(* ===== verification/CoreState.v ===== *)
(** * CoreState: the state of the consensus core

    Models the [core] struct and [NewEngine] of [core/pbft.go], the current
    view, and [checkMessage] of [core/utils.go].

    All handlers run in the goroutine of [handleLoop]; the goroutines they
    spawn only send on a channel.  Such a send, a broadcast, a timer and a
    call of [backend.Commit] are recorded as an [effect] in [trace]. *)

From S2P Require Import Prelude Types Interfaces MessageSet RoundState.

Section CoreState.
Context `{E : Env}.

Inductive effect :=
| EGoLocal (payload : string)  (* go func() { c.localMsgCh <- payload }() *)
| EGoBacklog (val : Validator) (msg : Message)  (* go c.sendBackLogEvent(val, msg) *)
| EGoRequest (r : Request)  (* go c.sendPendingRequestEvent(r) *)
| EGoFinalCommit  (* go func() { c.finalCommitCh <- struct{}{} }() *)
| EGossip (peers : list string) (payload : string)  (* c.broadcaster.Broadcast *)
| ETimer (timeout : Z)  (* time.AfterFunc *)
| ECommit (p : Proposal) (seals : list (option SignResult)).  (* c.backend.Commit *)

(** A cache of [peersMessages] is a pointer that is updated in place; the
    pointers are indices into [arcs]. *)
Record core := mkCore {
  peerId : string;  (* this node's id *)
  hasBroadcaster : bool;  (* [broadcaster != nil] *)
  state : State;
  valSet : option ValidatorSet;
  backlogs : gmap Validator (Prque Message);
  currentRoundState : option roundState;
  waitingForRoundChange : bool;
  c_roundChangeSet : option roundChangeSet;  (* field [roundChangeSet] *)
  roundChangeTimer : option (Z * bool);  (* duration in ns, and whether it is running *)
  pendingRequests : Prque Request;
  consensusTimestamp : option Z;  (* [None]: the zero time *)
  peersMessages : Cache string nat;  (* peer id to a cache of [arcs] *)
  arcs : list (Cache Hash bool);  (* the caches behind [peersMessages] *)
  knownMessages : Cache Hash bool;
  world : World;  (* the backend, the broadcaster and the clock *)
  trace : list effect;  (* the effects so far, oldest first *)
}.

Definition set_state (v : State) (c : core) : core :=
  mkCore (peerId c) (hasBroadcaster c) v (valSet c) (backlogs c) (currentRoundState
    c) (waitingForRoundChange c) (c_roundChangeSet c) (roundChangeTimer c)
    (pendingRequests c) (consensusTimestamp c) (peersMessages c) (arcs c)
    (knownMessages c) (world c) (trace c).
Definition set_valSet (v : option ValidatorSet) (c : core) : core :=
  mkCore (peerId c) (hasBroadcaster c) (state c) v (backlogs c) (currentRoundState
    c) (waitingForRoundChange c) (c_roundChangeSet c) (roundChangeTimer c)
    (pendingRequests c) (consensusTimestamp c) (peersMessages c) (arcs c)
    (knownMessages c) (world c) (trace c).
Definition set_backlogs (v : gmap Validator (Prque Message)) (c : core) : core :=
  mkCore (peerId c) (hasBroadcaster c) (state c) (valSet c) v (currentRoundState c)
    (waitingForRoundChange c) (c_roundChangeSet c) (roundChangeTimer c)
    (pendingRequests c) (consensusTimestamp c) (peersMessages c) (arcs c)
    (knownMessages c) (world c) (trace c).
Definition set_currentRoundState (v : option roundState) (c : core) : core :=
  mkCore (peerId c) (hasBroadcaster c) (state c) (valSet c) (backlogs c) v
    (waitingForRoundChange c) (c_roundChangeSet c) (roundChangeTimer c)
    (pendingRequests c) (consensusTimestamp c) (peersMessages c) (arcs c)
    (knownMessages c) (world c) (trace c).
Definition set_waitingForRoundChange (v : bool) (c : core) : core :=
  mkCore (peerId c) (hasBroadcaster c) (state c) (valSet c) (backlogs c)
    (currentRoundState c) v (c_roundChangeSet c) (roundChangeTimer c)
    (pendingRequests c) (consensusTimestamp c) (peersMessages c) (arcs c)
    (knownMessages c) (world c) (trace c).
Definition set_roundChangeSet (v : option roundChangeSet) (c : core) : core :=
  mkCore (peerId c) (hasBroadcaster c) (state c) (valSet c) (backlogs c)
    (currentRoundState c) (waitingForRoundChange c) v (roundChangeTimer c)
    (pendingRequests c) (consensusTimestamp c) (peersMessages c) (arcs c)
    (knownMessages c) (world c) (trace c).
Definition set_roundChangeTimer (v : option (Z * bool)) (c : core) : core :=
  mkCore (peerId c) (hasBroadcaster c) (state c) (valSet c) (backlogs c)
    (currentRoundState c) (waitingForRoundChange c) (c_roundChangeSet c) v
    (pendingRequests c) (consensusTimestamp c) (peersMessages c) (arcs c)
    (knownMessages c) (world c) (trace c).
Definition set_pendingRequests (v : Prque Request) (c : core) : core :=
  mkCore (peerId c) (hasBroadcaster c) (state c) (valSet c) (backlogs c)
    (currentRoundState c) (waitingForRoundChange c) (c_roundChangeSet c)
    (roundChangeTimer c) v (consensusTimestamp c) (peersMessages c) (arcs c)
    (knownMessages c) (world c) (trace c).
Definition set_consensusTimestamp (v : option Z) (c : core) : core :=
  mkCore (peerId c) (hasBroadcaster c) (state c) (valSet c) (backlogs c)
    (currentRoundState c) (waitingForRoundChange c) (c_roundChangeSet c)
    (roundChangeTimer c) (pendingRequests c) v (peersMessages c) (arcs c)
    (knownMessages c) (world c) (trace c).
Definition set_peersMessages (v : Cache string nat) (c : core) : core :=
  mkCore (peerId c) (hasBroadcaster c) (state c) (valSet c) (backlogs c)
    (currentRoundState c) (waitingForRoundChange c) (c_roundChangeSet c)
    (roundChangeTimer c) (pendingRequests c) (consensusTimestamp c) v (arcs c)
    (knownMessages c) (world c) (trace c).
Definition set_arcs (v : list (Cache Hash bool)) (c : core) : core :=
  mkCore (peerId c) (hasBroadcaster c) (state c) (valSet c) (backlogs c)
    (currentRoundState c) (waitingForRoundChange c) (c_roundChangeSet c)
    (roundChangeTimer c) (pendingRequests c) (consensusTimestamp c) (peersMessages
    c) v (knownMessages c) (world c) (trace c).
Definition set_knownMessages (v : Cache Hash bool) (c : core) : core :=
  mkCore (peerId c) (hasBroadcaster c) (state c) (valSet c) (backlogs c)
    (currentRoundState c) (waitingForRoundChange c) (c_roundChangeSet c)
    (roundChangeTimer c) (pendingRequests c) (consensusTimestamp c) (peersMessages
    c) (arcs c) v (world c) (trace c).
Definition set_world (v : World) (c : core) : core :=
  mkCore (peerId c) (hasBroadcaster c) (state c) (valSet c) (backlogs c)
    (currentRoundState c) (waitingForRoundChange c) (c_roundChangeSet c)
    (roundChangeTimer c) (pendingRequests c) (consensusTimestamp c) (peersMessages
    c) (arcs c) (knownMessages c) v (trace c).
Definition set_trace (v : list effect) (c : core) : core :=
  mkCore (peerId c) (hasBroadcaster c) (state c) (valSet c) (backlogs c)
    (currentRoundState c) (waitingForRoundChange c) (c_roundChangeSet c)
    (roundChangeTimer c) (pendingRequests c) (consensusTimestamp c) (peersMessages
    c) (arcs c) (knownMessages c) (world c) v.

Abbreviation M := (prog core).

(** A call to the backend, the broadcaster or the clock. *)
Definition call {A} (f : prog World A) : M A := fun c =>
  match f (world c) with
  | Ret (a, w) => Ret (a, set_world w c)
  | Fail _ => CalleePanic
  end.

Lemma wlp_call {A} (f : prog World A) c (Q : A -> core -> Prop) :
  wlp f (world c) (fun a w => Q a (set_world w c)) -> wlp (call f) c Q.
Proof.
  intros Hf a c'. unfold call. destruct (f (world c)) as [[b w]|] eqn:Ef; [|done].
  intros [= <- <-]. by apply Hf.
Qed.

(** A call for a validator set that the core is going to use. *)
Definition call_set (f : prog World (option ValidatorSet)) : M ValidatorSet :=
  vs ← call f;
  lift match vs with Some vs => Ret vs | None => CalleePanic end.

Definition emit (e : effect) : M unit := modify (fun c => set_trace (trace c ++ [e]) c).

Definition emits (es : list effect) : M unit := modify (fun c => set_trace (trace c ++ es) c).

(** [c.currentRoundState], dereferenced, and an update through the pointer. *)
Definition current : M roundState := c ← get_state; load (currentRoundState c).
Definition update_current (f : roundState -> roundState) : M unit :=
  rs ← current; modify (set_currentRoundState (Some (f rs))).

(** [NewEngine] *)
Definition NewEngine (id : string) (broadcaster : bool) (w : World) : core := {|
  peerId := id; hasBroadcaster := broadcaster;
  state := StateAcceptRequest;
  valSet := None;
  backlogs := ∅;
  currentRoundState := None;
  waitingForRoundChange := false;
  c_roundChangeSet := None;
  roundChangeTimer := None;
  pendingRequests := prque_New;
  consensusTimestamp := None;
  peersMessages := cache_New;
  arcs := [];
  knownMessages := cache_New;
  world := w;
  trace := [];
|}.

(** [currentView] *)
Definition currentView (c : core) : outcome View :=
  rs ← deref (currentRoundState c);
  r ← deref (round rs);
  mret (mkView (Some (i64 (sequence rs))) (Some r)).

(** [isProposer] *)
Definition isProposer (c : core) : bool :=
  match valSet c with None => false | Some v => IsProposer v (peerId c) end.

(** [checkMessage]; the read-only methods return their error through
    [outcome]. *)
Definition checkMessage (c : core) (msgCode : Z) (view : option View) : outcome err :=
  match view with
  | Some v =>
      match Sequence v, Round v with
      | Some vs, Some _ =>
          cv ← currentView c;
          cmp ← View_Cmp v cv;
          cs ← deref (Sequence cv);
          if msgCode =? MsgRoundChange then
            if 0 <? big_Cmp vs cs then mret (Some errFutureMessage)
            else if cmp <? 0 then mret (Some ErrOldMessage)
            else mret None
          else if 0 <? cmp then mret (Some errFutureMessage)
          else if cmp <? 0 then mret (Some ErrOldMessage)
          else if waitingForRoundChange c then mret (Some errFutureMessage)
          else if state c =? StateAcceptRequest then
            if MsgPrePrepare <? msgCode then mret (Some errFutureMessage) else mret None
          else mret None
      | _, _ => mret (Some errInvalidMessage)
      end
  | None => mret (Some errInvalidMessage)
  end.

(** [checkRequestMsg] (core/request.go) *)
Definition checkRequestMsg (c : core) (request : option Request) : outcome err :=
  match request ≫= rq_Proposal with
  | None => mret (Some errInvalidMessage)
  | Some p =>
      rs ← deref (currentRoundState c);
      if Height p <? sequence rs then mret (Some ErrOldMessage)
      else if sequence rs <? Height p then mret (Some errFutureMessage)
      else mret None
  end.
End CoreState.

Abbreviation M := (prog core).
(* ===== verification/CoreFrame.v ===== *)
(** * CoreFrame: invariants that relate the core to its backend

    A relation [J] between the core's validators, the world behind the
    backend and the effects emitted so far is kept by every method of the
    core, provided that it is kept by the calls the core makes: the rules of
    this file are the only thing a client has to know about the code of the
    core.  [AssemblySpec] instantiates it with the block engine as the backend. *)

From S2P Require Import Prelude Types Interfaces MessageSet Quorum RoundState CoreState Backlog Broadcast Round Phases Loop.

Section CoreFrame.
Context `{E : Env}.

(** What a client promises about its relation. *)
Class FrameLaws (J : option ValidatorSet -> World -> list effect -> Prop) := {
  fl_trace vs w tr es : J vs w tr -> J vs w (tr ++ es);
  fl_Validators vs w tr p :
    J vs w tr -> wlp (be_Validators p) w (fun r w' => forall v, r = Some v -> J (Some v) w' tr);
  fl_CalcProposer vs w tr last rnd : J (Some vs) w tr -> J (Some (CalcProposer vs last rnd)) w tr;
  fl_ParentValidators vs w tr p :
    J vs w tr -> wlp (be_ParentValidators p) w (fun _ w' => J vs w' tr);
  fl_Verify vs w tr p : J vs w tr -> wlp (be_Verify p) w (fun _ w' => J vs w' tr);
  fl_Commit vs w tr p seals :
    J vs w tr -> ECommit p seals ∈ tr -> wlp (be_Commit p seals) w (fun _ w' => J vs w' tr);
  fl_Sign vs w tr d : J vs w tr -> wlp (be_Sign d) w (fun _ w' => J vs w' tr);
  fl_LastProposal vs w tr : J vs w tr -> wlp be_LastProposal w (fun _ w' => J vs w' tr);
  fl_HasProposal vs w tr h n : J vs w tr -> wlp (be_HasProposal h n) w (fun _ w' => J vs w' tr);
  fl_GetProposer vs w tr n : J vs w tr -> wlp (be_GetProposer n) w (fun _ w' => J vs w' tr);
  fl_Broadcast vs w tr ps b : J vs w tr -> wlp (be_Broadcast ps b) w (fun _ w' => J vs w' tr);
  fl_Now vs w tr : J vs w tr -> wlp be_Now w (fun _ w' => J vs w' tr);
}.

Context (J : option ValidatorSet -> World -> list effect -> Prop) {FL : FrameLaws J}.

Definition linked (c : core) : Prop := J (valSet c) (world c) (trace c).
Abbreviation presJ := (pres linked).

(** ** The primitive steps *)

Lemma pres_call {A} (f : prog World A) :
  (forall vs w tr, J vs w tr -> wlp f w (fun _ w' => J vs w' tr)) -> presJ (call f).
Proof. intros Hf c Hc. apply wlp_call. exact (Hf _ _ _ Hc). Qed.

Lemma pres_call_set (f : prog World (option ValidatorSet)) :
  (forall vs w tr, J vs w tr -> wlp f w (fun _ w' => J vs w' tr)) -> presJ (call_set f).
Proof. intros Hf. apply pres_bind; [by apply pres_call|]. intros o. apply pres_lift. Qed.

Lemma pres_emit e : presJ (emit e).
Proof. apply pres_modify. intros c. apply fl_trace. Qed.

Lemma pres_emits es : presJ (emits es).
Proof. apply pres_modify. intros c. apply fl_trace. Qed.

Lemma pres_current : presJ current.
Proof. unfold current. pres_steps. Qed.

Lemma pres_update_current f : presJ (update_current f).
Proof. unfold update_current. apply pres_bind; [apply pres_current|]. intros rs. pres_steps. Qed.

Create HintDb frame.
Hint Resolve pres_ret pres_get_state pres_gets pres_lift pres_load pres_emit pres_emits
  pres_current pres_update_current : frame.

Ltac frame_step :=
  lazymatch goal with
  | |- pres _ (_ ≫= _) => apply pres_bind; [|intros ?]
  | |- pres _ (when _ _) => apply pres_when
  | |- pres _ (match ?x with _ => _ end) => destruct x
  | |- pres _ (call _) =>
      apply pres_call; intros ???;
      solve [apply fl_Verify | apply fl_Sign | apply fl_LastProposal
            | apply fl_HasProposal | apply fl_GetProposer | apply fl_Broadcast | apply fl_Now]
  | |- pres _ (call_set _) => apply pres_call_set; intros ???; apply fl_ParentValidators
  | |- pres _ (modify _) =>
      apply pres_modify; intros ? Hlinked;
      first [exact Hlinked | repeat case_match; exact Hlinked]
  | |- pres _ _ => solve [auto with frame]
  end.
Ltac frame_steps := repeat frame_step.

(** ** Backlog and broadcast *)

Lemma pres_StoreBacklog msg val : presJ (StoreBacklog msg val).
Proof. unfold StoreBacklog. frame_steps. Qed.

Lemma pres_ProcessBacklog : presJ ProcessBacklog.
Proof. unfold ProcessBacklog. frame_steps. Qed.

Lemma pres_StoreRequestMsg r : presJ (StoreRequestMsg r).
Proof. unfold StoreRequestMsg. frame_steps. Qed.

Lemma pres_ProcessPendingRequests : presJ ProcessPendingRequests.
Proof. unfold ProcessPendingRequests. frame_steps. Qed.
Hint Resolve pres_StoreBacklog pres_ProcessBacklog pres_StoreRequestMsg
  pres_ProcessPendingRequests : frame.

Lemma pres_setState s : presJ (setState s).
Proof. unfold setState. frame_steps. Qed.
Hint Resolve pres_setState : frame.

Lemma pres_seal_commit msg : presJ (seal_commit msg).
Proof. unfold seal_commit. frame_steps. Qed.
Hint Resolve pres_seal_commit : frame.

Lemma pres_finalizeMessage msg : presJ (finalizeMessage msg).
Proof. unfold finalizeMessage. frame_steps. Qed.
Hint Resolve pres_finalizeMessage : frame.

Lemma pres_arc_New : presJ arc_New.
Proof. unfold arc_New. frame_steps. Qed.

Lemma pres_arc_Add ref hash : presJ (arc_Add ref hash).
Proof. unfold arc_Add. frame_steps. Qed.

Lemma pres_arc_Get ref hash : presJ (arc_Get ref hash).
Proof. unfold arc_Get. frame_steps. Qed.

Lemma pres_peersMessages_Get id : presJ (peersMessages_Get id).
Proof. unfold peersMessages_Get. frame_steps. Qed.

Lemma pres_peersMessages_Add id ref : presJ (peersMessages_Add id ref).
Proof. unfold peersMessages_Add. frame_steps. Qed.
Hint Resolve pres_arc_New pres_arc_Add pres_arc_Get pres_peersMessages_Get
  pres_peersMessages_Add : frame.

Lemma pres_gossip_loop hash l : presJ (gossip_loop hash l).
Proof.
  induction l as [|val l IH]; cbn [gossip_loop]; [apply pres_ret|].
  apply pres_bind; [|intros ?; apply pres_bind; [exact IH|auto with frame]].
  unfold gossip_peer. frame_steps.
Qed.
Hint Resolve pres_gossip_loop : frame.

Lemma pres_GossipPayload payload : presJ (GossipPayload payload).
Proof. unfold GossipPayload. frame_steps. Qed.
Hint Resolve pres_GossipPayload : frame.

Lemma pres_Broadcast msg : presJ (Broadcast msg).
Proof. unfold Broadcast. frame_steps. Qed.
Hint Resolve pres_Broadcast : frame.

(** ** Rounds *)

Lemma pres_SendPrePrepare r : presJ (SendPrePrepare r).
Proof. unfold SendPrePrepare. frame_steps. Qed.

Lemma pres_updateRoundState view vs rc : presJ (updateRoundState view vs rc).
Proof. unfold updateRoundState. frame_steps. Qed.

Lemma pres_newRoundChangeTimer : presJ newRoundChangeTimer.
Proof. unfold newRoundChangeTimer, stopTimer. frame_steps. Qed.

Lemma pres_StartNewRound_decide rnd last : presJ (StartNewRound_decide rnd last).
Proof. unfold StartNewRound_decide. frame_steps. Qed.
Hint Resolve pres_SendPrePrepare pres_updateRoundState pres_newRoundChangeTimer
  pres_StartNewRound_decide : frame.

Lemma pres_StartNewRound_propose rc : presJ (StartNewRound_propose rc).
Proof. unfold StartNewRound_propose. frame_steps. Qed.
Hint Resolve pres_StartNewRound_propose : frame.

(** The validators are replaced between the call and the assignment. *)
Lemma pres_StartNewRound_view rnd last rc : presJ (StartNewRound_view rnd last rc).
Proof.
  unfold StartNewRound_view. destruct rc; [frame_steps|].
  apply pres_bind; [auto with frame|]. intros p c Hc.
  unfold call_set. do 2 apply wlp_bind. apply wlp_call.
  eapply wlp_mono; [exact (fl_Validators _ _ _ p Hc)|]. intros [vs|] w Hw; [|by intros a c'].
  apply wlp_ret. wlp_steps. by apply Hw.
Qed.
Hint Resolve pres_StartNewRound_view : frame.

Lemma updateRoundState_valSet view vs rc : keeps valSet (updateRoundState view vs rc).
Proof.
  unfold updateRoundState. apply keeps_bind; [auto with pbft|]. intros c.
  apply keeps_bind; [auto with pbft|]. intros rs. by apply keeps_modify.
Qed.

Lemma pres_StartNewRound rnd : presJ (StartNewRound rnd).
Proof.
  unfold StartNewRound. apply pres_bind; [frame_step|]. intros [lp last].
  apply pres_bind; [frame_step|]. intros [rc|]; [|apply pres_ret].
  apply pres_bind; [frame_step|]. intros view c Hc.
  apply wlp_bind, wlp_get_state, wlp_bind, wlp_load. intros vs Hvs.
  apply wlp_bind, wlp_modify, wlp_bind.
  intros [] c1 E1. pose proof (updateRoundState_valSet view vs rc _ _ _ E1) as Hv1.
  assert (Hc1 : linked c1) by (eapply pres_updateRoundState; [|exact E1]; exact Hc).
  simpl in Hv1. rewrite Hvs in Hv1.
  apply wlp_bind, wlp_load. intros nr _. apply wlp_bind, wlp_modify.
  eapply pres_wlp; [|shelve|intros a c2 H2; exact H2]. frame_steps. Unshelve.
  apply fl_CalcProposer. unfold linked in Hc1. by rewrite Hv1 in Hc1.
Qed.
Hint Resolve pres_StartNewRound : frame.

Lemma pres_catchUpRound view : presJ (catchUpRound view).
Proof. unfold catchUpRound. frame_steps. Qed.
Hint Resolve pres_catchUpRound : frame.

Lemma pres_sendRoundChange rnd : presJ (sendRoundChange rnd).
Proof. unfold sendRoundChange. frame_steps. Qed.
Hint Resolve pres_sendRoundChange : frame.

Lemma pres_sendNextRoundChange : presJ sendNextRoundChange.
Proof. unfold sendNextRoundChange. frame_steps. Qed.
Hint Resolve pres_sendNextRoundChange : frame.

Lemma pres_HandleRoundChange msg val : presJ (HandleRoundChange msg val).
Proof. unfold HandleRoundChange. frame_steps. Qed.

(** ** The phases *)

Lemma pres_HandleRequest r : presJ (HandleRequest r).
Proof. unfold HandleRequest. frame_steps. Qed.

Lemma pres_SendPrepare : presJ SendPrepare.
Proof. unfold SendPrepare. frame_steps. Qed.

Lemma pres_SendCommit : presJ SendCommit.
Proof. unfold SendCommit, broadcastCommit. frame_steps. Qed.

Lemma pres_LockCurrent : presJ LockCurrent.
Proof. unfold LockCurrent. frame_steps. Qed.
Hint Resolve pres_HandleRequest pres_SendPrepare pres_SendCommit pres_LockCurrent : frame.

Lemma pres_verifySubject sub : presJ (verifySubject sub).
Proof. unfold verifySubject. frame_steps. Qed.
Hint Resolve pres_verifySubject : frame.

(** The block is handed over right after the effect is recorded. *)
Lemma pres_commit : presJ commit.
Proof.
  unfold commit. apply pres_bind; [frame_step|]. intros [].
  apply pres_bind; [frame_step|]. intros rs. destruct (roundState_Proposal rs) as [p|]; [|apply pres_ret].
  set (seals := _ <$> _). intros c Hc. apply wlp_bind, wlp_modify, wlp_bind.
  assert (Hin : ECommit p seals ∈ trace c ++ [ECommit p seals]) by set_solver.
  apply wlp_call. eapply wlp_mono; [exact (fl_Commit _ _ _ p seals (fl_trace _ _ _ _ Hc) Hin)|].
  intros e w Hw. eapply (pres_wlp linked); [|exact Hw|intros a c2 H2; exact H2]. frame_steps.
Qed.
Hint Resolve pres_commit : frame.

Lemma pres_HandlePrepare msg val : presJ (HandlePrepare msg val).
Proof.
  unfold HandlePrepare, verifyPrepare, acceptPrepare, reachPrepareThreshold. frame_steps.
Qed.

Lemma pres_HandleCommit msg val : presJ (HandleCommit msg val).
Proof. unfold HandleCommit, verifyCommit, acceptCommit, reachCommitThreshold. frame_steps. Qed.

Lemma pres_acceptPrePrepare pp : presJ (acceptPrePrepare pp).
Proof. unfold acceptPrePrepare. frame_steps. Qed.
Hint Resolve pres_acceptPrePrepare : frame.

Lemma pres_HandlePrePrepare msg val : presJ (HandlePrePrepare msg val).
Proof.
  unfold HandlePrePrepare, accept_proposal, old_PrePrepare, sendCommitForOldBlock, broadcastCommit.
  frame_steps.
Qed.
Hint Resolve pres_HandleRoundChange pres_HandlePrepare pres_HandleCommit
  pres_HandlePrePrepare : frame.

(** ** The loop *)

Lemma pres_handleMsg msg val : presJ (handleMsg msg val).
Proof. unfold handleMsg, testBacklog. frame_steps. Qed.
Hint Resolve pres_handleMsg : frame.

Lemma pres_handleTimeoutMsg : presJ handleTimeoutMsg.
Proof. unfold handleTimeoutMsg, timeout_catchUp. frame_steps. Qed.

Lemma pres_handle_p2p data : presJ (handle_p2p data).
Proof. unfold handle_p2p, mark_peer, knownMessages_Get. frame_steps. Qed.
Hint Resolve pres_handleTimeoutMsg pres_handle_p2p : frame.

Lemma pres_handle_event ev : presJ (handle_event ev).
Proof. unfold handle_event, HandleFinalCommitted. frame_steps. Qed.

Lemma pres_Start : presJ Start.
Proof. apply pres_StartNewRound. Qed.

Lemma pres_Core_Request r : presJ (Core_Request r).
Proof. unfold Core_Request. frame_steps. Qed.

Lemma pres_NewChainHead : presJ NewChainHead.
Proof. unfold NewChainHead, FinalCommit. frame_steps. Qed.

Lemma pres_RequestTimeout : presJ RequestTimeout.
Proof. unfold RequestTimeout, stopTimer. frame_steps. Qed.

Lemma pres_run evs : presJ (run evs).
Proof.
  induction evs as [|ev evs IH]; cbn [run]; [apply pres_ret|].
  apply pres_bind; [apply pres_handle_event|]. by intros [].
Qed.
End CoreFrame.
--------------------------------
§ **Work item**:
Above are the entries. Copy exactly the part that opens with the line containing "c) (arcs c) (knownMessages c) (world" and closes with the line containing "match view with", and no more.

§ **Result for this task**:
    c) (arcs c) (knownMessages c) (world c) v.

Abbreviation M := (prog core).

(** A call to the backend, the broadcaster or the clock. *)
Definition call {A} (f : prog World A) : M A := fun c =>
  match f (world c) with
  | Ret (a, w) => Ret (a, set_world w c)
  | Fail _ => CalleePanic
  end.

Lemma wlp_call {A} (f : prog World A) c (Q : A -> core -> Prop) :
  wlp f (world c) (fun a w => Q a (set_world w c)) -> wlp (call f) c Q.
Proof.
  intros Hf a c'. unfold call. destruct (f (world c)) as [[b w]|] eqn:Ef; [|done].
  intros [= <- <-]. by apply Hf.
Qed.

(** A call for a validator set that the core is going to use. *)
Definition call_set (f : prog World (option ValidatorSet)) : M ValidatorSet :=
  vs ← call f;
  lift match vs with Some vs => Ret vs | None => CalleePanic end.

Definition emit (e : effect) : M unit := modify (fun c => set_trace (trace c ++ [e]) c).

Definition emits (es : list effect) : M unit := modify (fun c => set_trace (trace c ++ es) c).

(** [c.currentRoundState], dereferenced, and an update through the pointer. *)
Definition current : M roundState := c ← get_state; load (currentRoundState c).
Definition update_current (f : roundState -> roundState) : M unit :=
  rs ← current; modify (set_currentRoundState (Some (f rs))).

(** [NewEngine] *)
Definition NewEngine (id : string) (broadcaster : bool) (w : World) : core := {|
  peerId := id; hasBroadcaster := broadcaster;
  state := StateAcceptRequest;
  valSet := None;
  backlogs := ∅;
  currentRoundState := None;
  waitingForRoundChange := false;
  c_roundChangeSet := None;
  roundChangeTimer := None;
  pendingRequests := prque_New;
  consensusTimestamp := None;
  peersMessages := cache_New;
  arcs := [];
  knownMessages := cache_New;
  world := w;
  trace := [];
|}.

(** [currentView] *)
Definition currentView (c : core) : outcome View :=
  rs ← deref (currentRoundState c);
  r ← deref (round rs);
  mret (mkView (Some (i64 (sequence rs))) (Some r)).

(** [isProposer] *)
Definition isProposer (c : core) : bool :=
  match valSet c with None => false | Some v => IsProposer v (peerId c) end.

(** [checkMessage]; the read-only methods return their error through
    [outcome]. *)
Definition checkMessage (c : core) (msgCode : Z) (view : option View) : outcome err :=
  match view with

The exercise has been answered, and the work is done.